Прокручиваю этот разговор много раз, стараюсь восстановить в памяти слова, выражения лица и тон, которым они были сказаны. Мне несколько раз посоветовали нанять адвоката, но я пока не готов разговаривать с незнакомыми. Будет тяжело объяснить ситуацию и свои мысли. Мне надо подумать.
Не будь я таким, какой есть, кем бы я был? Эта мысль и раньше приходила мне в голову. Если бы мне было легче понимать людей, захотел бы я слушать их больше? Умел бы я лучше разговаривать? А если научился бы – имел бы я больше друзей – может быть, даже нравился бы девочкам в школе? Пытаюсь представить себя ребенком – нормальным ребенком, болтающим напропалую с родственниками, учителями и одноклассниками. Если бы я был таким ребенком, давалась бы мне столь же легко математика? Были бы очевидны с первого прослушивания сложные хитросплетения классических композиций? Помню, как впервые услышал токкату и фугу ре-минор Баха… острое ощущение счастья. Смог бы я выполнять свою работу? Какую другую работу смог бы делать?

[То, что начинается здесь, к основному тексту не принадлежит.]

(** The choice a conversation or a cache root makes ahead of the ordering. *)
Definition primary_choice (preferred : option string) (warm : list string) (place_cache_root : bool) (best : Z)
    (candidates : list candidate) : list candidate :=
  match preferred with
  | Some id => option_list (List.find (fun c => (c_fast c =? best) && bool_decide (c_id c = id)) candidates)
  | None =>
      if place_cache_root then
        let warm_count := Z.of_nat (length (List.filter (fun c => (c_fast c =? best) && is_warm warm c) candidates)) in
        let wanted := if warm_count <? CACHE_ROOT_MIN_WARM_HOMES then fun c => (c_fast c =? best) && negb (is_warm warm c)
                      else fun c => (c_fast c =? best) && is_warm warm c in
        option_list (match List.find wanted candidates with Some c => Some c | None => head candidates end)
      else []
  end.
Definition push_new (ordered : list candidate) (c : candidate) : list candidate :=
  if bool_decide (c_id c ∈ map c_id ordered) then ordered else ordered ++ [c].
Definition ordering (preferred : option string) (warm : list string) (place_cache_root : bool) (candidates : list candidate)
    : list candidate :=
  match candidates with
  | [] => []
  | first :: _ =>
      let best := c_fast first in
      let chosen := primary_choice preferred warm place_cache_root best candidates in
      let spilled := if place_cache_root
                     then foldl push_new chosen (List.filter (fun c => (c_fast c =? best) && is_warm warm c) candidates)
                     else chosen in
      foldl push_new spilled candidates
  end.

(** [acquire] is whether a home's turn slot can still be taken. *)
Definition select_home (shutting_down : bool) (homes : list CodexHome) (exclude : list string) (preferred : option string)
    (warm : list string) (place_cache_root : bool) (cursor : Z) (fast_model : option string) (now : Z)
    (acquire : string -> bool) : HomeSelection :=
  if shutting_down then Unavailable None
  else
    let '(candidates, soonest) := passes homes exclude now fast_model in
    let width := Z.max (Z.of_nat (length homes)) 1 in
    let sorted := sort_by (candidate_key preferred width (cursor mod width)) candidates in
    match List.find (fun c => acquire (c_id c)) (ordering preferred warm place_cache_root sorted) with
    | Some c => Ready (c_id c)
    | None => Unavailable soonest
    end.

(** ** Properties of a selection *)
(** A home serves in a pass. *)
Definition serves (exclude : list string) (now : Z) (reserve : WindowReserve) (soft : bool) (h : CodexHome) : Prop :=
  home_retired h = false /\ (home_id h ∉ exclude) /\
  is_admitted (admission_inner (home_health h) (limit_view (home_limits h)) now probe_interval_secs soft) = true /\
  reserve_blocked (home_limits h) (home_id h) reserve now = None.
Definition pass_candidate (exclude : list string) (now : Z) (reserve : WindowReserve) (fast_model : option string) (soft : bool)
    (h : CodexHome) : option candidate :=
  if home_retired h || bool_decide (home_id h ∈ exclude) then None
  else match admission_inner (home_health h) (limit_view (home_limits h)) now probe_interval_secs soft with
       | Admit st => match reserve_blocked (home_limits h) (home_id h) reserve now with
                     | None => Some (candidate_of h st fast_model) | Some _ => None end
       | Reject _ _ => None
       end.
Lemma pass_candidate_Some exclude now reserve fast soft h c : pass_candidate exclude now reserve fast soft h = Some c ->
  serves exclude now reserve soft h /\ c_home c = h.
Proof.
  unfold pass_candidate, serves. destruct (home_retired h); [done|]. cbn. case_bool_decide; [done|].
  destruct (admission_inner _ _ _ _ _) as [st|]; [|done]. destruct (reserve_blocked _ _ _ _); [done|]. intros [= <-]. done.
Qed.
Lemma pass_candidate_serves exclude now reserve fast soft h : serves exclude now reserve soft h ->
  exists c, pass_candidate exclude now reserve fast soft h = Some c.
Proof.
  unfold pass_candidate. intros (-> & Hn & Ha & ->). cbn. rewrite bool_decide_eq_false_2 by done.
  destruct (admission_inner _ _ _ _ _); [eauto|done].
Qed.
Lemma selection_candidates_omap homes exclude now reserve fast soft :
  (selection_candidates homes exclude now reserve fast soft).1 = omap (pass_candidate exclude now reserve fast soft) homes.
Proof.
  unfold selection_candidates. assert (H : forall acc, (foldl (candidates_step exclude now reserve fast soft) acc homes).1
    = acc.1 ++ omap (pass_candidate exclude now reserve fast soft) homes); [|by rewrite H].
  induction homes as [|h homes IH]; intros [cs so]; cbn [foldl omap list_omap]; [by rewrite app_nil_r|].
  rewrite IH. unfold candidates_step, pass_candidate. cbn [fst].
  destruct (home_retired h); cbn [orb fst]; [done|]. case_bool_decide; [done|].
  destruct (admission_inner _ _ _ _ _) as [st|re [ra|]]; cbn [fst]; try done.
  destruct (reserve_blocked _ _ _ _); cbn [fst]; [done|]. by rewrite <- app_assoc.
Qed.
Definition pass (homes : list CodexHome) (exclude : list string) (now : Z) (fast : option string) (reserve : WindowReserve) (soft : bool)
  : list candidate := omap (pass_candidate exclude now reserve fast soft) homes.
Lemma pass_nil homes exclude now fast reserve soft :
  pass homes exclude now fast reserve soft = [] <-> forall h, h ∈ homes -> ~ serves exclude now reserve soft h.
Proof.
  unfold pass. split.
  - intros E h Hh Hs. destruct (pass_candidate_serves exclude now reserve fast soft h Hs) as [c Hc].
    assert (c ∈ omap (pass_candidate exclude now reserve fast soft) homes) as Hx by (apply list_elem_of_omap; eauto).
    rewrite E in Hx. by apply elem_of_nil in Hx.
  - intros Hn. destruct (omap _ homes) as [|c l] eqn:E; [done|].
    assert (c ∈ omap (pass_candidate exclude now reserve fast soft) homes) as (h & Hh & Hc)%list_elem_of_omap by (rewrite E; left).
    apply pass_candidate_Some in Hc as [Hs _]. by destruct (Hn h Hh).
Qed.
(** The candidates are those of the first pass that has any. *)
Lemma passes_first homes exclude now fast :
  (passes homes exclude now fast).1
  = match pass homes exclude now fast Configured false with
    | [] => match (if configured_is_full then [] else pass homes exclude now fast FULL false) with
            | [] => pass homes exclude now fast FULL true | l => l end
    | l => l
    end.
Proof.
  unfold passes, relaxed_pass, pass. rewrite <- !selection_candidates_omap.
  destruct (selection_candidates homes exclude now Configured fast false) as [k1 s1],
    (selection_candidates homes exclude now FULL fast false) as [k2 s2],
    (selection_candidates homes exclude now FULL fast true) as [k3 s3].
  by destruct k1, configured_is_full, k2, k3.
Qed.
Lemma passes_serves homes exclude now fast c : c ∈ (passes homes exclude now fast).1 ->
  exists reserve soft, serves exclude now reserve soft (c_home c) /\ c_home c ∈ homes /\
    ((reserve, soft) = (Configured, false) \/ forall h, h ∈ homes -> ~ serves exclude now Configured false h).
Proof.
  assert (Hin : forall reserve soft, c ∈ pass homes exclude now fast reserve soft -> serves exclude now reserve soft (c_home c) /\ c_home c ∈ homes).
  { intros reserve soft (h & Hh & Hc)%list_elem_of_omap. apply pass_candidate_Some in Hc as [Hs <-]. done. }
  rewrite passes_first. destruct (pass _ _ _ _ Configured false) as [|x l] eqn:E1.
  - rewrite pass_nil in E1. destruct (if configured_is_full then _ else _) as [|x l] eqn:E2.
    + intros H%Hin. exists FULL, true. naive_solver.
    + destruct configured_is_full; [done|]. rewrite <- E2. intros H%Hin. exists FULL, false. naive_solver.
  - rewrite <- E1. intros H%Hin. exists Configured, false. naive_solver.
Qed.
Lemma passes_NoDup homes exclude now fast : NoDup (map home_id homes) -> NoDup (map c_id (passes homes exclude now fast).1).
Proof.
  intros Hn. assert (H : forall reserve soft, sublist (map c_id (pass homes exclude now fast reserve soft)) (map home_id homes)).
  { intros reserve soft. unfold pass. clear Hn. induction homes as [|h homes IH]; cbn; [constructor|].
    destruct (pass_candidate _ _ _ _ _ h) as [c|] eqn:E; cbn; [|by constructor].
    apply pass_candidate_Some in E as [_ <-]. by constructor. }
  rewrite passes_first. destruct (pass _ _ _ _ Configured false) eqn:E1; [|rewrite <- E1; by eapply sublist_NoDup].
  destruct configured_is_full; [by eapply sublist_NoDup|].
  destruct (pass _ _ _ _ FULL false) eqn:E2; [by eapply sublist_NoDup|rewrite <- E2; by eapply sublist_NoDup].
Qed.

Во взрослом состоянии сложнее представить себя другим человеком. Ребенком я часто примерял разные роли. Мечтал, что стану нормальным и тоже научусь делать то, что так легко дается другим. Со временем фантазии померкли. Мои возможности были ограниченны, и границы очерчивали мою жизнь толстыми черными несмываемыми линиями. Нормальным я могу лишь притворяться.
Авторы учебников сходились лишь в одном – расстройство неизлечимо. Воздействие в раннем возрасте может смягчить симптомы, но суть проблемы никуда не денется. Суть проблемы я ощущал ежедневно – будто носил в груди большой булыжник, ощущая тяжесть и неудобство при каждом движении.
Как бы я жил без него?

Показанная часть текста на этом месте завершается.